**WHAT THIS TASK INVOLVES**
Give back an exact copy of the lines in the records below, from the line that has "- eexists. split; [reflexivity|]." through the line that has "- apply (@text_stays_in_buffer", and nothing besides.

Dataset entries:
(** C13. Whatever is put into a text buffer of any length, present or not, with or
    without a length variable: a null, a string, a number, a date, a time, a
    timestamp or a decimal. When the operation returns, the bytes that changed are
    those of the buffer and of the length variable, as far as there are such, and
    of the buffer object only the offset in the cell changed. The one exception is
    in [regions]: for a date, a time or a timestamp and a narrow buffer of length
    zero it is the byte before the buffer (see [empty_buffer_underflow]). A value
    whose text is ASCII always returns; the conversion of other texts may throw. *)
Theorem text_stays_in_buffer `{Abi} `{Floats} (v : value) (b : ApplicationDataBuffer) (m : Memory)
    (Hb : text_buffer b) :
  (forall res b' m', Put v b m = Ok (res, b', m') ->
     untouched (regions v b) m m' /\ same_buffer b b') /\
  (plain_value v -> exists r, Put v b m = Ok r).
Proof. split; [apply (Put_safe v b m Hb)|by apply Put_ok]. Qed.

Lemma text_stays_witness :
  let H := UnixAbi in let H0 := WholeReals in
  let b := NewBuffer AI_CHAR (Some 1000) 5 (Some 2000) in
  (exists m', Put (VString (txt "turbine")) b (fun _ => 170) = Ok (VARLEN_DATA_TRUNCATED, b, m') /\
    untouched [(1000, 5); (2000, 8)] (fun _ => 170) m' /\ same_buffer b b) /\
  exists r, Put (VString (txt "turbine")) b (fun _ => 170) = Ok r.
Proof.
  intros H H0 b. assert (Hb : text_buffer b) by (split; [by left|cbn; lia]). split.
  - eexists. split; [reflexivity|].
    exact (proj1 (@text_stays_in_buffer UnixAbi WholeReals (VString (txt "turbine")) b (fun _ => 170) Hb)
             VARLEN_DATA_TRUNCATED b _ eq_refl).
  - apply (@text_stays_in_buffer UnixAbi WholeReals (VString (txt "turbine")) b (fun _ => 170) Hb).
    repeat constructor; by vm_compute.
Defined.

(** An integer put into an integer buffer of any width: the bytes of the
    buffer are the value modulo the width, the length variable is the width,
    nothing else changes, and the result is a success also when digits are
    lost. *)
Theorem integer_stored `{Abi} `{Floats} (k size : nat) (v : Z) (b : ApplicationDataBuffer)
    (p q : Z) (m : Memory) (Hsize : integer_size (type_ b) = Some size)
    (Hp : GetData b = Some p) (Hq : GetResLen b = Some q) (Hapart : apart p size q 8) :
  exists m', PutNum (Int k v) b m = Ok (CONV_SUCCESS, b, m') /\
    le_val (load p size m') = v mod 2 ^ (8 * Z.of_nat size) /\
    le_val (load q 8 m') = Z.of_nat size /\
    untouched [(p, Z.of_nat size); (q, 8)] m m'.
Proof.
  eexists. split; [exact (PutNum_integer_eq size k v b p m Hsize Hp)|].
  unfold set_reslen. rewrite Hq. split_and!.
  - rewrite load_store_apart, load_store_n by (rewrite ?length_le_bytes; done).
    apply le_val_le_bytes.
  - rewrite load_store_n, le_val_le_bytes by (by rewrite length_le_bytes).
    apply Z.mod_small. unfold integer_size in Hsize.
    destruct (type_ b); try discriminate; injection Hsize as <-; cbn; lia.
  - apply untouched_store with (n := 8); [set_solver|rewrite length_le_bytes; lia|].
    apply untouched_store with (n := Z.of_nat size); [set_solver|rewrite length_le_bytes; lia|done].
Qed.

**WRITTEN ANSWER**
  - eexists. split; [reflexivity|].
    exact (proj1 (@text_stays_in_buffer UnixAbi WholeReals (VString (txt "turbine")) b (fun _ => 170) Hb)
             VARLEN_DATA_TRUNCATED b _ eq_refl).
  - apply (@text_stays_in_buffer UnixAbi WholeReals (VString (txt "turbine")) b (fun _ => 170) Hb).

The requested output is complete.